» **WHAT THE TASK ASKS**
When you reach the line containing "if After now (openUntil cb)" in the entries below, begin reproducing lines exactly, and stop once the line containing "if n >=? successThreshold cb" is done.

» **EXERCISE MATERIALS**

(* ===== verification/Breaker.v ===== *)
(** * internal/resilience/breaker.go: the circuit breaker

    Every method holds the breaker's mutex for its whole body, so each is one
    atomic step.  The clock reading of a method is an argument. *)
From stdpp Require Import gmap strings list fin_maps.
From Stdlib Require Import ZArith Lia.
From S2P Require Import Prelude GoStd.

Local Open Scope Z_scope.

(** ** Data *)

Inductive State := StateClosed | StateOpen | StateHalfOpen.

#[export] Instance State_eq_dec : EqDecision State.
Proof. solve_decision. Defined.

(** The string constants behind the states. *)
Definition State_string (s : State) : string :=
  match s with
  | StateClosed => "closed"
  | StateOpen => "open"
  | StateHalfOpen => "half-open"
  end.

Record CircuitBreaker := mkCircuitBreaker {
  name : string;
  state : State;
  failureCount : Z;
  failureThreshold : Z;
  successCount : Z;
  successThreshold : Z;
  openUntil : Z;
  cooldown : Z
}.

Definition NewCircuitBreaker (name : string) (failureThreshold successThreshold cooldown : Z)
    : CircuitBreaker :=
  mkCircuitBreaker name StateClosed 0 failureThreshold 0 successThreshold zero_time cooldown.

(** Updates of the mutable fields. *)
Definition cb_set (cb : CircuitBreaker) (s : State) (fc sc ou : Z) : CircuitBreaker :=
  mkCircuitBreaker (name cb) s fc (failureThreshold cb) sc (successThreshold cb) ou (cooldown cb).

(** ** Operations *)

Definition Allow (cb : CircuitBreaker) (now : Z) : CircuitBreaker * bool :=
  match state cb with
  | StateClosed => (cb, true)
  | StateOpen =>
    if After now (openUntil cb)
    then (cb_set cb StateHalfOpen (failureCount cb) 0 (openUntil cb), true)
    else (cb, false)
  | StateHalfOpen => (cb, true)
  end.

Definition RecordSuccess (cb : CircuitBreaker) : CircuitBreaker :=
  match state cb with
  | StateClosed => cb_set cb StateClosed 0 (successCount cb) (openUntil cb)
  | StateHalfOpen =>
    let n := successCount cb + 1 in
    if n >=? successThreshold cb
    then cb_set cb StateClosed 0 0 (openUntil cb)
    else cb_set cb StateHalfOpen (failureCount cb) n (openUntil cb)
  | StateOpen => cb
  end.

Definition RecordFailure (cb : CircuitBreaker) (now : Z) : CircuitBreaker :=
  match state cb with
  | StateClosed =>
    let n := failureCount cb + 1 in
    if n >=? failureThreshold cb
    then cb_set cb StateOpen n (successCount cb) (Add now (cooldown cb))
    else cb_set cb StateClosed n (successCount cb) (openUntil cb)
  | StateHalfOpen => cb_set cb StateOpen (failureCount cb) 0 (Add now (cooldown cb))
  | StateOpen => cb
  end.

Definition GetState (cb : CircuitBreaker) (now : Z) : CircuitBreaker * State :=
  let cb := if bool_decide (state cb = StateOpen) && After now (openUntil cb)
            then cb_set cb StateHalfOpen (failureCount cb) 0 (openUntil cb)
            else cb in
  (cb, state cb).

Definition Reset (cb : CircuitBreaker) : CircuitBreaker :=
  cb_set cb StateClosed 0 0 zero_time.

Definition Name (cb : CircuitBreaker) : string := name cb.

(** ** Histories *)

Inductive cb_op :=
| CbAllow (now : Z)
| CbSuccess
| CbFailure (now : Z)
| CbGetState (now : Z)
| CbReset.

Definition cb_exec (cb : CircuitBreaker) (o : cb_op) : CircuitBreaker :=
  match o with
  | CbAllow now => (Allow cb now).1
  | CbSuccess => RecordSuccess cb
  | CbFailure now => RecordFailure cb now
  | CbGetState now => (GetState cb now).1
  | CbReset => Reset cb
  end.

(** ** The state machine: which operation may take which transition

    [cooled cb now] is the guard of the automatic transition. *)
Definition cooled (cb : CircuitBreaker) (now : Z) : Prop := openUntil cb < now.

Inductive edge (cb : CircuitBreaker) : cb_op → State → State → Prop :=
| edge_closed o :
    (∀ now, o = CbFailure now → failureCount cb + 1 < failureThreshold cb) →
    edge cb o StateClosed StateClosed
| edge_trip now :
    failureThreshold cb <= failureCount cb + 1 → edge cb (CbFailure now) StateClosed StateOpen
| edge_open o :
    o ≠ CbReset → (∀ now, o = CbAllow now ∨ o = CbGetState now → ¬ cooled cb now) →
    edge cb o StateOpen StateOpen
| edge_probe_allow now : cooled cb now → edge cb (CbAllow now) StateOpen StateHalfOpen
| edge_probe_get now : cooled cb now → edge cb (CbGetState now) StateOpen StateHalfOpen
| edge_half o :
    o ≠ CbReset → (∀ now, o ≠ CbFailure now) →
    (o = CbSuccess → successCount cb + 1 < successThreshold cb) →
    edge cb o StateHalfOpen StateHalfOpen
| edge_recover :
    successThreshold cb <= successCount cb + 1 → edge cb CbSuccess StateHalfOpen StateClosed
| edge_retrip now : edge cb (CbFailure now) StateHalfOpen StateOpen
| edge_reset s : edge cb CbReset s StateClosed.

#[export] Hint Constructors edge : relay.

(** ** Invariant *)

(** Between operations the counters stay below their thresholds (one when a
    threshold is not positive, since the first event already reaches it). *)
Record cb_wf (cb : CircuitBreaker) : Prop := {
  cbw_failures : state cb = StateClosed →
    0 <= failureCount cb < Z.max 1 (failureThreshold cb);
  cbw_successes : state cb = StateHalfOpen →
    0 <= successCount cb < Z.max 1 (successThreshold cb);
  cbw_idle : state cb ≠ StateHalfOpen → successCount cb = 0
}.

Ltac cb_unfold :=
  unfold cb_exec, Allow, RecordSuccess, RecordFailure, GetState, Reset, After, Add,
    cb_set, cooled in *; simpl in *.

Lemma cb_wf_New n ft st cd : cb_wf (NewCircuitBreaker n ft st cd).
Proof. split; simpl; [lia|done|done]. Qed.

Lemma cb_wf_exec cb o : cb_wf cb → cb_wf (cb_exec cb o).
Proof.
  intros [Hf Hs Hi]. destruct cb as [nm s fc ft sc st ou cd]; simpl in *.
  destruct o; cb_unfold; destruct s; simpl; case_ifs; bool_to_prop; split; simpl;
    try done; intros; simplify_eq; try done; try (specialize (Hf eq_refl)); try (specialize (Hs eq_refl));
    try (specialize (Hi ltac:(done))); try lia.
Qed.

Lemma cb_exec_edge cb o : edge cb o (state cb) (state (cb_exec cb o)).
Proof.
  destruct cb as [nm s fc ft sc st ou cd].
  destruct o; cb_unfold; destruct s; simpl; case_ifs; bool_to_prop;
    constructor; cb_unfold; naive_solver lia.
Qed.

Lemma edge_deterministic cb o s s1 s2 : edge cb o s s1 → edge cb o s s2 → s1 = s2.
Proof.
  intros H1 H2. destruct H1; inversion H2; subst; try done; exfalso; naive_solver lia.
Qed.

Lemma cb_exec_params cb o :
  name (cb_exec cb o) = name cb ∧ failureThreshold (cb_exec cb o) = failureThreshold cb ∧
  successThreshold (cb_exec cb o) = successThreshold cb ∧ cooldown (cb_exec cb o) = cooldown cb.
Proof.
  destruct cb as [nm s fc ft sc st ou cd].
  destruct o; cb_unfold; destruct s; simpl; case_ifs; done.
Qed.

» **ANSWER TO THIS PROBLEM**
    if After now (openUntil cb)
    then (cb_set cb StateHalfOpen (failureCount cb) 0 (openUntil cb), true)
    else (cb, false)
  | StateHalfOpen => (cb, true)
  end.

Definition RecordSuccess (cb : CircuitBreaker) : CircuitBreaker :=
  match state cb with
  | StateClosed => cb_set cb StateClosed 0 (successCount cb) (openUntil cb)
  | StateHalfOpen =>
    let n := successCount cb + 1 in
    if n >=? successThreshold cb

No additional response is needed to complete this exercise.